Although there have been many great-sounding straight-sixes from Toyota, nothing quite matches the amazing sound of the 1G-GZE, featured in the Super Lucent ‘G’ version of the X81 chassis. Here, instead of the head-gasket-tastic 7M-GE commonly found in most Australian MX83’s, this Cresta features a super-charged 2000cc engine built around the already fantastic sounding 1G-GE.
Originally only offered mated to an Automatic transmission, the 1G-GZE engine is possibly one of the rarest engines Toyota ever made, given only a very short shelf life – and never included in any base-trim packages. But, this isn’t any 1G-GZE. Slapped on the back of this Super Lucent is a heavy button clutch which pushes power into a J160 six-speed sourced from an IS200. The powertrain is then finished off with an MX83 Grande LSD with a 4.1 gearset.
The engine flows harder and louder thanks to a set of Trust 1G-GE headers, heavily modified to fit around the SC14 supercharger, which then pump air out through a 2.5″ straight-through exhaust. Although I can’t include a sound-clip here, you’ll have to trust me when I say it’s the most amazing sounding Japanese car I’ve ever heard.
The car retains it’s solid, planted feel thanks to a set of BC coilovers and solid sub-frame bushes at the tail end. As the rear arm bushes are in desperate need of replacement, Rob from Ciscokids has also kindly provided a fresh set manufactured by Superpro.

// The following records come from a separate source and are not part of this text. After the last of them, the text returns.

(* ===== verification/PlanFacts.v ===== *)
(** * What a planned request looks like

    [init_next_round_planned]: the segments of a request planned by
    [init_next_round_input] are its hits and misses, the last one is a miss,
    every hit resolves to an indexed entry of its length, sinks lie in hits,
    and the planned positions are those of misses and sinks.  From this
    follow the preconditions of the two allocations ([planned_plan_ok],
    [planned_rope_plan_ok]) and of the metadata ([planned_planned]). *)

From stdpp Require Import strings.
From S2P Require Import Prelude PyDict Policy Allocator Segmenter Engine ReqPool ReqPoolFacts.
From S2P Require Import PICache PICacheFacts PICacheMatch PICacheEvict PICacheReg PICacheRelease CacheCommon NextRound.
From S2P Require Import PicAlloc PicAllocFacts RopeAllocFacts.
From S2P Require Import KVBuffer GdnMetaFacts RopeKV RopeForward RopePlanFacts RopeForwardFacts ForwardBatch ForwardBatchFacts.

Section planned.
Context {KV MB : Type} `{AllocatorOps KV} `{AllocatorOps MB}.
Context (cfg : PICConfig) (monotonic : nat -> Z).
Implicit Types s : Engine KV MB.
Local Abbreviation range seg := (pyrange seg.1 seg.2).

Record planned_req s (r : Req) : Prop := {
  pq_tiles : tiles 0 (len (origin_input_ids r)) (segs_of r);
  pq_split : segs_of r ≡ₚ (pic_hit_segments r).*1 ++ pic_miss_segments r;
  pq_last seg : last (segs_of r) = Some seg -> seg ∈ pic_miss_segments r;
  pq_hit h : h ∈ pic_hit_segments r -> exists i, dict_get h.2 (pic_segment_entries r) = Some i /\
    (h.2, i) ∈ entries s /\ len (full_kv_slots (deref s i)) = h.1.2 - h.1.1;
  pq_entries i : i ∈ (pic_segment_entries r).*2 -> i ∈ (entries s).*2;
  pq_seam : Forall (fun x => x.1 ∈ (pic_hit_segments r).*1 /\ Forall (fun p => x.1.1 <= p < x.1.2) x.2) (pic_hit_seam_positions r);
  pq_seam_keys : NoDup (pic_hit_seam_positions r).*1;
  pq_pos : exists pos, pic_miss_token_positions r = Some pos /\ NoDup pos /\
    pos ≡ₚ concat ((fun seg => range seg) <$> pic_miss_segments r) ++ concat (pic_hit_seam_positions r).*2 /\
    (pic_hit_seam_positions r = [] -> pos = concat ((fun seg => range seg) <$> pic_miss_segments r)) /\
    extend_input_len r = len pos;
  pq_plain : recompute (policy cfg) = false -> pic_hit_seam_positions r = [];
}.

(** ** The plan of [init_next_round_input] *)

(** Hits and misses of a match. *)
Lemma hits_misses_split {A} (f : nat -> A) (pairs : list ((Z * Z) * option nat)) :
  pairs.*1 ≡ₚ (omap (fun x => i ← x.2; Some (x.1, f i)) pairs).*1 ++
    omap (fun x => match x.2 with None => Some x.1 | Some _ => None end) pairs.
Proof.
  induction pairs as [|[seg [i|]] pairs IH]; [done|..]; rewrite !fmap_cons; cbn [omap list_omap mbind option_bind fst snd].
  - rewrite IH. done.
  - rewrite IH. solve_Permutation.
Qed.

Lemma misses_last segs os seg : length os = length segs ->
  (seg ∈ omap (fun x : (Z * Z) * option nat => match x.2 with None => Some x.1 | Some _ => None end) (zip (segs ++ [seg]) (os ++ [None]))).
Proof.
  intros Hl. rewrite zip_with_app by done. rewrite omap_app. apply elem_of_app. right. cbn. left.
Qed.

(** The dictionary of matched entries. *)
Lemma entries_dict (hash : nat -> list Z) ids :
  (forall i j, i ∈ ids -> j ∈ ids -> hash i = hash j -> i = j) ->
  let D := foldl (fun d i => dict_set (hash i) i d) [] ids in
  dict_wf D /\ (forall i, i ∈ ids -> dict_get (hash i) D = Some i) /\ (forall i, i ∈ D.*2 -> i ∈ ids).
Proof.
  intros Hinj D. subst D. induction ids as [|i ids IH] using rev_ind.
  { split; [constructor|]. split; by intros i ?%not_elem_of_nil. }
  rewrite foldl_app. cbn [foldl]. destruct IH as (IHw & IH1 & IH2); [intros; apply Hinj; set_solver|].
  split; [by apply dict_set_wf|]. split.
  - intros j Hj. destruct (decide (hash j = hash i)) as [Eh|Hne].
    + rewrite (Hinj j i), dict_get_set_eq by (done || set_solver). done.
    + rewrite dict_get_set_ne by done. apply IH1. apply elem_of_app in Hj as [?| ->%list_elem_of_singleton]; done.
  - intros j ([h j'] & -> & Hp)%list_elem_of_fmap. apply dict_set_elem in Hp as [[-> ->]|[_ Hp]]; [set_solver| |done].
    apply elem_of_app. left. apply IH2. by apply (list_elem_of_fmap_2 snd) in Hp.
Qed.

Lemma elem_enumerate {A} (l : list A) x : x ∈ l -> exists k, (k, x) ∈ enumerate l.
Proof.
  intros Hx. rewrite <- (snd_enumerate l) in Hx. apply list_elem_of_fmap in Hx as ([k y] & -> & Hk). by exists k.
Qed.

Lemma sorted_lt_NoDup l : StronglySorted Z.lt l -> NoDup l.
Proof.
  induction 1 as [|x l _ IH Hx]; constructor; [|done]. intros Hin. rewrite Forall_forall in Hx. specialize (Hx _ Hin). lia.
Qed.

(** A matched segment and its entry. *)
Lemma matched_entry T r s seg i : index_ok T s -> kv_aligned s -> tiles 0 (len (origin_input_ids r)) (segs_of r) ->
  (seg, Some i) ∈ zip (segs_of r) (matched cfg r s) ->
  (seg_hash (deref s i), i) ∈ entries s /\ len (full_kv_slots (deref s i)) = seg.2 - seg.1 /\ seg.1 < seg.2.
Proof.
  intros Hok Hal Ht Hin. destruct (elem_enumerate _ _ Hin) as [k Hk].
  destruct (matched_sound cfg T r s _ Hok Hk i eq_refl) as (_ & _ & He & Htok). cbn [fst snd] in He, Htok.
  destruct (proj2 Hok _ _ He) as [_ (Hh & _)]. rewrite Hh. split; [done|].
  apply elem_of_zip_l in Hin. destruct seg as [a b]. eapply tiles_elem in Hin; [|done]. split; [|cbn; lia].
  rewrite (Hal _ _ He), Htok. unfold seg_tokens. cbn [fst snd]. apply len_pyslice; lia.
Qed.

Lemma seam_elem (x : Z * ((Z * Z) * option nat)) y : x.2.1.1 < x.2.1.2 -> y ∈ seam_of cfg x ->
  y.1 = x.2.1 /\ is_Some x.2.2 /\ Forall (fun p => y.1.1 <= p < y.1.2) y.2.
Proof.
  intros Hlt. unfold seam_of. pose proof (seam_width_bounds cfg x.1 x.2.1 Hlt) as Hw.
  destruct (x.2.2); [|by intros ?%not_elem_of_nil]. case_if; [|by intros ?%not_elem_of_nil].
  intros ->%list_elem_of_singleton. cbn [fst snd]. split; [done|]. split; [by eexists|].
  apply Forall_forall. intros p Hp%elem_of_pyrange. lia.
Qed.

Lemma plan_pos r s : tiles 0 (len (origin_input_ids r)) (segs_of r) ->
  let pairs := zip (segs_of r) (matched cfg r s) in
  let misses := omap (fun x => match x.2 with None => Some x.1 | Some _ => None end) pairs in
  let seams := concat (seam_of cfg <$> enumerate pairs) in
  let pos := concat (forwarded cfg <$> enumerate pairs) in
  NoDup pos /\ pos ≡ₚ concat ((fun seg => range seg) <$> misses) ++ concat seams.*2 /\
  (seams = [] -> pos = concat ((fun seg => range seg) <$> misses)).
Proof.
  intros Ht pairs misses seams pos. split; [apply sorted_lt_NoDup; by apply (forwarded_sorted cfg _ _ 0 0 (len (origin_input_ids r)))|].
  split; [symmetry; apply (forwarded_split cfg pairs 0)|]. intros Hs. symmetry. by apply (forwarded_no_seam cfg pairs 0).
Qed.

Lemma seams_ok r s : tiles 0 (len (origin_input_ids r)) (segs_of r) ->
  let pairs := zip (segs_of r) (matched cfg r s) in
  let seams := concat (seam_of cfg <$> enumerate pairs) in
  NoDup seams.*1 /\
  Forall (fun x => x.1 ∈ (omap (fun x => i ← x.2; Some (x.1, seg_hash (deref s i))) pairs).*1 /\
    Forall (fun p => x.1.1 <= p < x.1.2) x.2) seams /\
  (recompute (policy cfg) = false -> seams = []).
Proof.
  intros Ht pairs seams. split; [|split].
  - eapply sublist_NoDup; [|apply (seam_keys_sublist cfg pairs 0)]. unfold pairs.
    rewrite fst_zip by (rewrite length_matched; lia). by eapply tiles_NoDup.
  - apply Forall_forall. intros y (x & Hx & Hy)%elem_of_concat_map.
    assert (Hz : x.2 ∈ pairs) by (rewrite <- (snd_enumerate pairs); by apply list_elem_of_fmap_2).
    assert (Hlt : x.2.1.1 < x.2.1.2).
    { destruct x as [k [[a b] o]]. apply elem_of_zip_l in Hz. eapply tiles_elem in Hz; [|done]. cbn. lia. }
    destruct (seam_elem x y Hlt Hy) as (Ey & [i Hi] & HF). split; [|done]. rewrite Ey. apply list_elem_of_fmap.
    exists (x.2.1, seg_hash (deref s i)). split; [done|]. apply list_elem_of_omap. exists x.2. split; [done|]. by rewrite Hi.
  - intros Hr. destruct seams as [|y l] eqn:Es; [done|]. exfalso.
    assert (Hy : y ∈ seams) by (rewrite Es; left). apply elem_of_concat_map in Hy as (x & _ & Hy).
    unfold seam_of, seam_width in Hy. rewrite Hr in Hy. destruct (x.2.2); by apply not_elem_of_nil in Hy.
Qed.

(** A fresh prompt, as the tokenizer leaves it. *)
Record fresh_req (r : Req) : Prop := {
  fr_tiles : tiles 0 (len (origin_input_ids r)) (segs_of r);
  fr_segs : segs_of r <> [];
  fr_output : output_ids r = [];
  fr_seam : recompute (policy cfg) = false -> pic_hit_seam_positions r = [];
}.

Lemma matched_recency r s s' : same_but_recency s s' -> matched cfg r s' = matched cfg r s.
Proof.
  intros Hs. unfold matched. apply list_fmap_ext. intros k x _. unfold match_one. case_if; [done|].
  by rewrite (lookup_segment_proper _ _ _ _ Hs).
Qed.

Lemma kv_aligned_recency s s' : same_but_recency s s' -> kv_aligned s -> kv_aligned s'.
Proof.
  intros Hs Hal h i Hin. rewrite (sbr_kv_slots _ _ _ Hs), (sbr_token_ids _ _ _ Hs). apply (Hal h).
  by rewrite <- (sbr_entries _ _ Hs).
Qed.

(** The request that the match builds is planned. *)
Lemma planned_intro T r s r' n :
  index_ok T s -> kv_aligned s -> tiles 0 (len (origin_input_ids r)) (segs_of r) -> segs_of r <> [] ->
  let pairs := zip (segs_of r) (matched cfg r s) in
  pic_miss_token_positions r' = Some (concat (forwarded cfg <$> enumerate pairs)) ->
  origin_input_ids r' = origin_input_ids r -> segs_of r' = segs_of r ->
  pic_hit_segments r' = omap (fun x => i ← x.2; Some (x.1, seg_hash (deref s i))) pairs ->
  pic_miss_segments r' = omap (fun x => match x.2 with None => Some x.1 | Some _ => None end) pairs ->
  pic_segment_entries r' = foldl (fun d i => dict_set (seg_hash (deref s i)) i d) [] (omap id (matched cfg r s)) ->
  pic_hit_seam_positions r' = concat (seam_of cfg <$> enumerate pairs) ->
  n = len (concat (forwarded cfg <$> enumerate pairs)) ->
  planned_req s (set_extend_input_len n r').
Proof.
  intros Hok Hal Ht Hne pairs Hm Hor Hsg Hhit Hmiss Hent Hseam ->.
  assert (Hfst : pairs.*1 = segs_of r) by (apply fst_zip; rewrite length_matched; lia).
  assert (Hid : forall i, i ∈ omap id (matched cfg r s) -> exists seg, (seg, Some i) ∈ pairs).
  { intros i (o & Ho & Hi)%list_elem_of_omap. cbn in Hi. subst o.
    assert (Esnd : pairs.*2 = matched cfg r s) by (apply snd_zip; rewrite length_matched; lia).
    rewrite <- Esnd in Ho. apply list_elem_of_fmap in Ho as ([seg o] & E & Hin). cbn in E. subst o. by exists seg. }
  destruct (entries_dict (fun i => seg_hash (deref s i)) (omap id (matched cfg r s))) as (_ & Hget & Helem).
  { intros i j [? Hi]%Hid [? Hj]%Hid Eh. destruct (matched_entry T _ _ _ _ Hok Hal Ht Hi) as [Hi' _].
    destruct (matched_entry T _ _ _ _ Hok Hal Ht Hj) as [Hj' _]. rewrite Eh in Hi'.
    apply dict_elem_get in Hi'; [|apply Hok]. apply dict_elem_get in Hj'; [|apply Hok]. congruence. }
  destruct (plan_pos r s Ht) as (Hnd & Hperm & Hplain). destruct (seams_ok r s Ht) as (Hkeys & HF & Hoff).
  split; cbn [set_extend_input_len origin_input_ids pic_hit_segments pic_miss_segments pic_segment_entries
    pic_hit_seam_positions pic_miss_token_positions extend_input_len].
  - change (tiles 0 (len (origin_input_ids r')) (segs_of r')). by rewrite Hor, Hsg.
  - change (segs_of r' ≡ₚ (pic_hit_segments r').*1 ++ pic_miss_segments r'). rewrite Hsg, Hhit, Hmiss, <- Hfst. apply hits_misses_split.
  - intros seg Hl. change (last (segs_of r') = Some seg) in Hl. rewrite Hsg in Hl. apply last_Some in Hl as (segs & Es).
    destruct (matched_last cfg r s segs seg Es) as (os & Eos & Hlen). rewrite Hmiss. unfold pairs. rewrite Es, Eos. by apply misses_last.
  - intros h Hh. rewrite Hhit in Hh. apply list_elem_of_omap in Hh as ([seg [i|]] & Hin & E); [|done]. cbn in E. injection E as <-.
    destruct (matched_entry T _ _ _ _ Hok Hal Ht Hin) as (He & Hlen & _). exists i. split; [|done]. rewrite Hent. apply Hget.
    apply list_elem_of_omap. exists (Some i). split; [by eapply elem_of_zip_r|done].
  - intros i Hi. rewrite Hent in Hi. apply Helem in Hi as [seg Hin]%Hid. destruct (matched_entry T _ _ _ _ Hok Hal Ht Hin) as (He & _).
    by apply (list_elem_of_fmap_2 snd) in He.
  - rewrite Hseam, Hhit. exact HF.
  - rewrite Hseam. exact Hkeys.
  - exists (concat (forwarded cfg <$> enumerate pairs)). rewrite Hm, Hmiss, Hseam. done.
  - rewrite Hseam. exact Hoff.
Qed.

Unfortunately, these haven’t made their way onto the car yet, but all in good time.
Sitting just proud from the guards is a set of 17-inch AVS Model 6’s, measuring 8J +30 up-front and 9J +35 in the rear, with 215/45 rubber stretched over everything.
Easilly discernible from the older AVS designs by the gradual taper down towards the mounting-face, the narrow-spoke design help to give the classic cruiser a more modern, late-90’s twist … not to mention nicely framing the drilled and slotted rotors.
But really, I can’t talk about this car without mentioning the interior. Aside from the neatly designed dog-leg shifter which allows the car to retain a factory manual centre-console; small touches like half-seat covers, handmade wooden shift-knob and a wood-grain Momo Indy with polished centre add a bit of personality to the old car. But the real finishing touch is the amazing, linear digital-dash.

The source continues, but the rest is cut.